つまり、ないと始まらないもの、ギター・弦・ピックを用意します。

用意したギター・弦・ピックは「素材」です、その「素材」以上の音は生まれてきません。

素材に要素を足すことはできますが、ジョン・フルシアンテは足しません。

徹底的に、削ぎ落とします。

ギターはフェンダー・ストラトキャスター

用意すべきギターは、フェンダー・ストラトキャスターです。

理由はもちろん、「ジョン・フルシアンテはフェンダー・ストラトキャスターで音作りしているから」です。

下記は、ジョンが98年に復帰した直後のライブ。アンソニーからプレゼントされたフェンダー・ストラトキャスター(62年製)を演奏する姿が確認できます。「復帰直後感」があります。

フェンダー・ストラトキャスター以外で再現は難しい?

完璧にニュアンスを再現したいなら、やはりストラトキャスターが望ましいですが、そればかりが正しいわけではないですし、ジョン・フルシアンテも様々なギターを使用しています。

もちろんギターの音は重要です。さらに、バンドアンサンブルはもっと重要。

必ずしもストラトキャスターでなくても大丈夫です。

とはいえ、「フェンダー・ストラトキャスターさえあれば大抵の状況を乗り越えられる」とも思います。

ジョン・フルシアンテは、ソロ活動では「ヤマハSG2000」「ギブソンES-335」などを使用することもあり、レッチリのライブでも「テレキャスター」「ジャガー」「グレッチ」など、演奏する曲や「その時のフィーリング」で様々なギターを使用しています。

こちらの記事、「ジョン・フルシアンテ歴代使用ギター【時系列で整理・解説】」では、ストラトキャスターの詳細もまとめていますので、音作りに役立つかもしれません。

自分たちのトーンは自分たちの中にある

ジョン・フルシアンテの発言で「自分たちのトーンは自分たちの中にある」という言葉があります。

ジョンはレッチリ加入当初、クレイマーやアイバニーズのスーパーストラトを使用していました。

その後、フェンダー・ストラトキャスターを使用するようになります。

バンドアンサンブルを考慮した結果だと思います。

レッチリにはハイファイな音はハマらないのではないかと思います、初代ギタリストのヒレル・スロヴァクもストラトをチョイスしていたように、「固有のだらしなさ」はストラトならではの魅力です。

だからこそ、アンソニーは62年製ストラトキャスターをプレゼントしたのでは?と思います。

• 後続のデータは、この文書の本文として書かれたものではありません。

(* ===== verification/NtfsDriverFacts.v ===== *)
(** * What the NTFS driver does

    Path resolution, and that the reading operations end and leave the device
    as it was. *)

From S2P Require Import Prelude Bytes Text BlockDev Gpt GptManager NtfsTypes NtfsBoot NtfsRuns.
From S2P Require Import NtfsAttr NtfsFixups NtfsRecord NtfsRecordFacts NtfsIndex NtfsIndexFacts.
From S2P Require Import NtfsDriver.

(** ** Paths *)

(** The components [open] walks. *)
Definition components (path : rstring) : list rstring := filter nonempty (split_on 47 path).

Lemma components_nil ps : filter nonempty (([] : rstring) :: ps) = filter nonempty ps.
Proof. apply filter_cons_False. by intros []. Qed.

Lemma collapse_components path :
  (∃ w ws ws', split_on 47 (collapse_slashes false path) = w :: ws ∧ split_on 47 path = w :: ws' ∧
     filter nonempty ws = filter nonempty ws') ∧
  components (collapse_slashes true path) = components path.
Proof.
  unfold components. induction path as [|c path [(w&ws&ws'&IH1&IH2&IH3) IHt]]; [by split; [by exists [], [], []|]|].
  cbn [collapse_slashes split_on]. destruct (Z.eqb_spec c 47) as [->|Hc].
  - split; [|by rewrite IHt, components_nil].
    eexists [], _, _. split_and!; [reflexivity|reflexivity|done].
  - assert (E : split_on 47 (c :: collapse_slashes false path) = (c :: w) :: ws).
    { cbn [split_on]. rewrite (proj2 (Z.eqb_neq _ _) Hc). by rewrite IH1. }
    rewrite IH2. split.
    + eexists (c :: w), ws, ws'. done.
    + rewrite E. rewrite !filter_cons. by rewrite IH3.
Qed.

Lemma split_on_snoc c s : split_on c (s ++ [c]) = split_on c s ++ [[]].
Proof.
  induction s as [|x s IH]; cbn [app split_on]; [by rewrite Z.eqb_refl|].
  rewrite IH. destruct (x =? c); [done|]. destruct (split_on c s) as [|p ps] eqn:E; [|done].
  by destruct (split_on_nonnil c s).
Qed.

Lemma normalize_components path : components (normalize_path path) = components path.
Proof.
  unfold normalize_path. destruct path as [|c path]; [done|]. cbn [is_empty].
  set (p := c :: path). destruct (collapse_components p) as [(w&ws&ws'&H1&H2&H3) _].
  assert (E : components (collapse_slashes false p) = components p).
  { unfold components. rewrite H1, H2, !filter_cons. by rewrite H3. }
  set (q := collapse_slashes false p) in *.
  destruct ((1 <? str_len q) && _) eqn:Hq; [|done].
  apply andb_prop in Hq as [_ Hl%bool_decide_eq_true].
  destruct (decide (q = [])) as [->|Hne]; [done|].
  rewrite <- E. rewrite (app_removelast_last 0 Hne) at 2.
  assert (List.last q 0 = 47) as ->.
  { clear -Hl Hne. induction q as [|x q IH]; [done|]. destruct q; [cbn in *; congruence|].
    by apply IH. }
  unfold components. by rewrite split_on_snoc, filter_app, app_nil_r.
Qed.

(** ** What parsing yields *)

Lemma apply_loop_yields n i uso ss seq buf :
  bytes_ok buf → yields (apply_loop n i uso ss seq buf) (λ b, bytes_ok b ∧ length b = length buf).
Proof.
  revert i buf. induction n as [|n IH]; intros i buf Hb; cbn [apply_loop]; [by apply yields_mret|].
  case_match; [done|]. do 2 (apply yields_bind; intros ? _). case_match; [done|].
  apply yields_bind. intros b' (?&?&?&->)%copy_to_Ok_inv.
  intros b [Hb' Hl]%IH; [|auto with bytes]. split; [done|].
  rewrite Hl. apply len_upd; rewrite ?length_to_le in *; lia.
Qed.

Lemma apply_fixups_yields buf ss :
  bytes_ok buf → yields (apply_fixups buf ss) (λ b, bytes_ok b ∧ length b = length buf).
Proof.
  intros Hb. unfold apply_fixups. do 2 (apply yields_bind; intros ? _).
  case_match; [by apply yields_mret|]. case_match; [by apply yields_mret|].
  case_match; [done|]. apply yields_bind; intros ? _. by apply apply_loop_yields.
Qed.

Lemma apply_fixups_ends buf ss : ends (apply_fixups buf ss).
Proof.
  assert (HL : ∀ n i uso seq b, ends (apply_loop n i uso ss seq b)).
  { intros n. induction n as [|n IH]; intros; cbn [apply_loop]; [done|]. case_match; [done|].
    do 2 (apply ends_bind; [auto with bytes|intros ? _]). case_match; [done|].
    apply ends_bind; [auto with bytes|intros ? _]. apply IH. }
  unfold apply_fixups. do 2 (apply ends_bind; [auto with bytes|intros ? _]).
  do 3 (case_match; [done|]). apply ends_bind; [auto with bytes|intros ? _]. apply HL.
Qed.

Definition run_bytes (r : DataRun) : Prop :=
  match r with Resident data => bytes_ok data | NonResident _ => True end.

Definition stat_bytes (s : NtfsStat) : Prop :=
  (∀ v, st_index_root s = Some v → bytes_ok v) ∧ Forall run_bytes (st_data_runs s).

Lemma stat_attr_yields b t a r s :
  bytes_ok a → stat_bytes s → yields (stat_attr b t a r s) stat_bytes.
Proof.
  intros Hb Hs. assert (Hsub : ∀ x y, yields (slice (E:=NtfsError) a x y) (λ l, bytes_ok l)).
  { intros x y l (?&?&->)%slice_Ok_inv. auto with bytes. }
  destruct t, r; cbn [stat_attr andb]; try (by apply yields_mret);
    try (by apply yields_bind; intros; apply yields_mret).
  - case_bool_decide; [|by apply yields_mret]. apply yields_bind. intros o _. apply yields_mret.
    by destruct o as [[? ?]|].
  - unfold stat_data. apply yields_bind; intros n _. case_match; [by apply yields_mret|].
    do 2 (apply yields_bind; intros ? _). case_match; [by apply yields_mret|].
    apply yields_bind; intros data Hd%Hsub. case_match.
    + apply yields_mret. destruct Hs. split; [done|]. apply Forall_app. by repeat constructor.
    + apply yields_bind; intros ? _. by apply yields_mret.
  - unfold stat_data. apply yields_bind; intros n _. apply yields_bind; intros runs _. case_match.
    + apply yields_mret. destruct Hs. split; [done|]. apply Forall_app. by repeat constructor.
    + apply yields_bind; intros ? _. by apply yields_mret.
  - apply yields_bind; intros vo _. destruct Hs as [H1 H2]. case_match; [|by apply yields_mret].
    apply yields_bind; intros d Hd%Hsub. apply yields_mret. split; [|done]. intros v [= <-]. done.
Qed.

Lemma parse_stat_yields record b : bytes_ok record → yields (parse_stat record b) stat_bytes.
Proof.
  intros Hb. unfold parse_stat. apply yields_bind. intros first (Hf&_&Hl&->)%le_at_Ok_inv.
  generalize (S (length record)). intros fuel.
  assert (H0 : stat_bytes NtfsStat_default) by by split.
  pose proof (from_le_sub_range 2 20 record Hb) as Ho. specialize (Ho ltac:(lia)). destruct Ho as [Ho _].
  revert Ho H0. generalize (from_le (sub 20 2 record)), NtfsStat_default.
  induction fuel as [|fuel IH]; intros off s Ho Hs; cbn [stat_loop]; [done|].
  destruct (attr_next_cases record off Hb Ho) as [->|[(t&a&r&next&n&->&_&Hn&->&_&->&_)|(->&_&_)]];
    [by apply yields_mret| |done].
  rewrite bind_Ok. apply yields_bind. intros s' Hs'%stat_attr_yields; [|auto with bytes|done].
  apply IH; [lia|done].
Qed.

Lemma parse_stat_ends record b : bytes_ok record → ends (parse_stat record b).
Proof.
  intros Hb. unfold parse_stat. apply ends_bind; [auto with bytes|].
  intros first (_&_&Hl&->)%le_at_Ok_inv. pose proof (from_le_sub_range 2 20 record Hb).
  apply stat_loop_total; [done|lia|lia].
Qed.

Lemma find_attr_loop_ends fuel record ty off :
  bytes_ok record → 0 ≤ off → Z.max 0 (len record - off) < Z.of_nat fuel →
  ends (find_attr_loop fuel record ty off).
Proof.
  intros Hb. revert off. induction fuel as [|fuel IH]; intros off Ho Hf; [lia|]. cbn [find_attr_loop].
  case_match; [done|]. repeat bstep. case_match; [done|]. case_match; [done|]. repeat bstep.
  pose proof (from_le_sub_range 4 (off + 4) record Hb).
  destruct (Z.eqb_spec (from_le (sub (off + 4) 4 record)) 0); cbn [orb]; [done|].
  case_match; [done|]. apply IH; lia.
Qed.

Lemma find_attribute_offset_ends record ty : bytes_ok record → ends (find_attribute_offset record ty).
Proof.
  intros Hb. unfold find_attribute_offset. case_match; [done|].
  apply ends_bind; [auto with bytes|]. intros first (_&_&Hl&->)%le_at_Ok_inv.
  pose proof (from_le_sub_range 2 20 record Hb). apply find_attr_loop_ends; [done|lia|lia].
Qed.

(** ** The reading operations *)

Section facts.
Context {D : Type} `{!BlockDevice D}.

Lemma open_walks drv path :
  open (D:=D) drv path = open_walk drv (components path) root_directory.
Proof.
  unfold open. rewrite <- (normalize_components path).
  destruct (bool_decide_reflect (normalize_path path = [47])) as [->|]; [done|].
  destruct (normalize_path path); done.
Qed.

Context `{!ByteDisk D}.
Context (drv : NtfsDriver) (Hsz : 0 ≤ mft_record_size drv).
Implicit Types d : D.

Lemma io_read_looks a buf d n :
  disk_ok d → buf = zeros n → 0 ≤ n → looks (io (read_blocks a buf)) d (λ b, len b = n ∧ bytes_ok b).
Proof. intros Hd -> Hn. by apply looks_map_err, reads_looks, reads_blocks. Qed.

Lemma alloc_looks {E} n d : looks (E:=E) (lift (vec_zeroed n)) d (λ b, b = zeros n).
Proof.
  apply looks_lift; [auto with bytes|]. unfold vec_zeroed. intros a. case_match; [|done]. by intros [= <-].
Qed.

Lemma read_mft_record_looks n d :
  disk_ok d → looks (read_mft_record drv n) d (λ r, bytes_ok r ∧ len r = mft_record_size drv).
Proof.
  intros Hd. unfold read_mft_record. eapply looks_bind; [apply alloc_looks|]. intros z d1 Hz E1.
  eapply looks_bind; [apply (io_read_looks _ _ _ (mft_record_size drv)); [by rewrite <- E1|exact Hz|done]|].
  intros buf d2 [Hl Hb] _. eapply (looks_bind _ _ _ (λ _, True)); [by apply looks_lift; [auto with bytes|]|].
  intros sig d3 _ _. case_bool_decide; [apply looks_fail|].
  apply looks_lift; [apply apply_fixups_ends|]. intros r [Hr Hlr]%apply_fixups_yields; [|done].
  split; [done|lia].
Qed.

Lemma stat_looks f d : disk_ok d → looks (stat drv f) d stat_bytes.
Proof.
  intros Hd. eapply looks_bind; [by apply read_mft_record_looks|]. intros r d1 [Hr _] _.
  apply looks_lift; [by apply parse_stat_ends|by apply parse_stat_yields].
Qed.

Lemma get_index_data_looks f s d :
  disk_ok d → stat_bytes s → looks (get_index_data drv f s) d (λ l, bytes_ok l).
Proof.
  intros Hd [Hs _]. unfold get_index_data. destruct (st_index_root s) as [v|] eqn:Hv.
  { apply looks_mret. by apply Hs. }
  eapply looks_bind; [by apply read_mft_record_looks|]. intros r d1 [Hr _] _.
  eapply (looks_bind _ _ _ (λ _, True)); [by apply looks_lift; [apply find_attribute_offset_ends|]|].
  intros off d2 _ _. eapply (looks_bind _ _ _ (λ _, True)); [by apply looks_lift; [auto with bytes|]|].
  intros fl d3 _ _. case_match; [apply looks_fail|].
  eapply (looks_bind _ _ _ (λ _, True)); [by apply looks_lift; [auto with bytes|]|].
  intros vo d4 _ _. apply looks_lift; [auto with bytes|].
  intros l (?&?&->)%slice_Ok_inv. auto with bytes.
Qed.

Lemma search_ends data name : bytes_ok data → ends (NtfsIndex.find_in_directory data name).
Proof.
  intros (es&_&H&_)%index_listing. rewrite H. by destruct (entry_named name es).
Qed.

Lemma open_file_looks n d : disk_ok d → looks (open_file drv n) d (λ f, f = {| record_number := n |}).
Proof.
  intros Hd. eapply looks_bind; [by apply read_mft_record_looks|]. intros. by apply looks_mret.
Qed.

Lemma open_walk_looks cs f d : disk_ok d → looks (open_walk drv cs f) d (λ _, True).
Proof.
  revert f d. induction cs as [|c cs IH]; intros f d Hd; cbn [open_walk]; [by apply looks_mret|].
  case_bool_decide; [apply looks_fail|].
  eapply looks_bind; [by apply stat_looks|]. intros s d1 Hs E1.
  case_match; [apply looks_fail|].
  eapply looks_bind; [apply get_index_data_looks; [by rewrite <- E1|done]|]. intros data d2 Hb E2.
  eapply (looks_bind _ _ _ (λ _, True)); [by apply looks_lift; [apply search_ends|]|].
  intros child d3 _ E3.
  eapply looks_bind; [apply open_file_looks; by rewrite <- E3, <- E2, <- E1|].
  intros f' d4 _ E4. apply IH. by rewrite <- E4, <- E3, <- E2, <- E1.
Qed.

Lemma read_data_runs_looks runs d :
  disk_ok d → Forall run_bytes runs → looks (read_data_runs runs (boot drv)) d (λ l, bytes_ok l).
Proof.
  intros Hd Hr. unfold read_data_runs.
  assert (HR : ∀ bpc rs res d, disk_ok d → bytes_ok res → looks (read_runs bpc rs res) d (λ l, bytes_ok l)).
  { intros bpc rs. induction rs as [|[c n] rs IH]; intros res d0 Hd0 Hb; cbn [read_runs]; [by apply looks_mret|].
    eapply looks_bind; [apply alloc_looks|]. intros z d1 Hz E1.
    eapply looks_bind; [apply (io_read_looks _ _ _ (n *w bpc)); [by rewrite <- E1|exact Hz|by apply wrap_range]|].
    intros buf d2 [_ Hbuf] E2. apply IH; [by rewrite <- E2, <- E1|by apply Forall_app]. }
  assert (Hn : bytes_ok []) by done. revert d Hd Hn. generalize (@nil Z).
  induction Hr as [|[data|rs] runs Hx _ IH]; intros res d Hd Hb; cbn [read_data_runs_from].
  - by apply looks_mret.
  - apply IH; [done|by apply Forall_app].
  - eapply looks_bind; [by apply HR|]. intros l d1 Hl E1. apply IH; [by rewrite <- E1|done].
Qed.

ジョン・フルシアンテがフェンダー・ストラトキャスターを選んだのは、必然だったんでしょう。

ストラトキャスターは万能

もし、あなたがストラトキャスターを選ぶのは、必然かもしれません。

だって、あなたはジョン・フルシアンテ好きでしょう?

ストラトキャスターは万能。ストラトキャスターは、ロックとは切り離せない。歴史があります。

フェンダー・ストラトキャスターで、ジョンの音作りを「分析・考察・マネ」することで、「かっこいい音」の作り方を覚えたら、自ずと自分らしさが見つかりますよ!

最初のストラトキャスターはどれがいい?

まずは現行品のストラトキャスターを試してみるのがおすすめ。

ストラトキャスターの特徴

1.シングルコイル・ピックアップ。シングルコイル・ピックアップでしか得られない、抜ける高音域と、低出力ゆえの枯れたニュアンス。

2.ロングスケール・ネックは弦のテンションが稼げるので、キレよくパキッとしたニュアンス。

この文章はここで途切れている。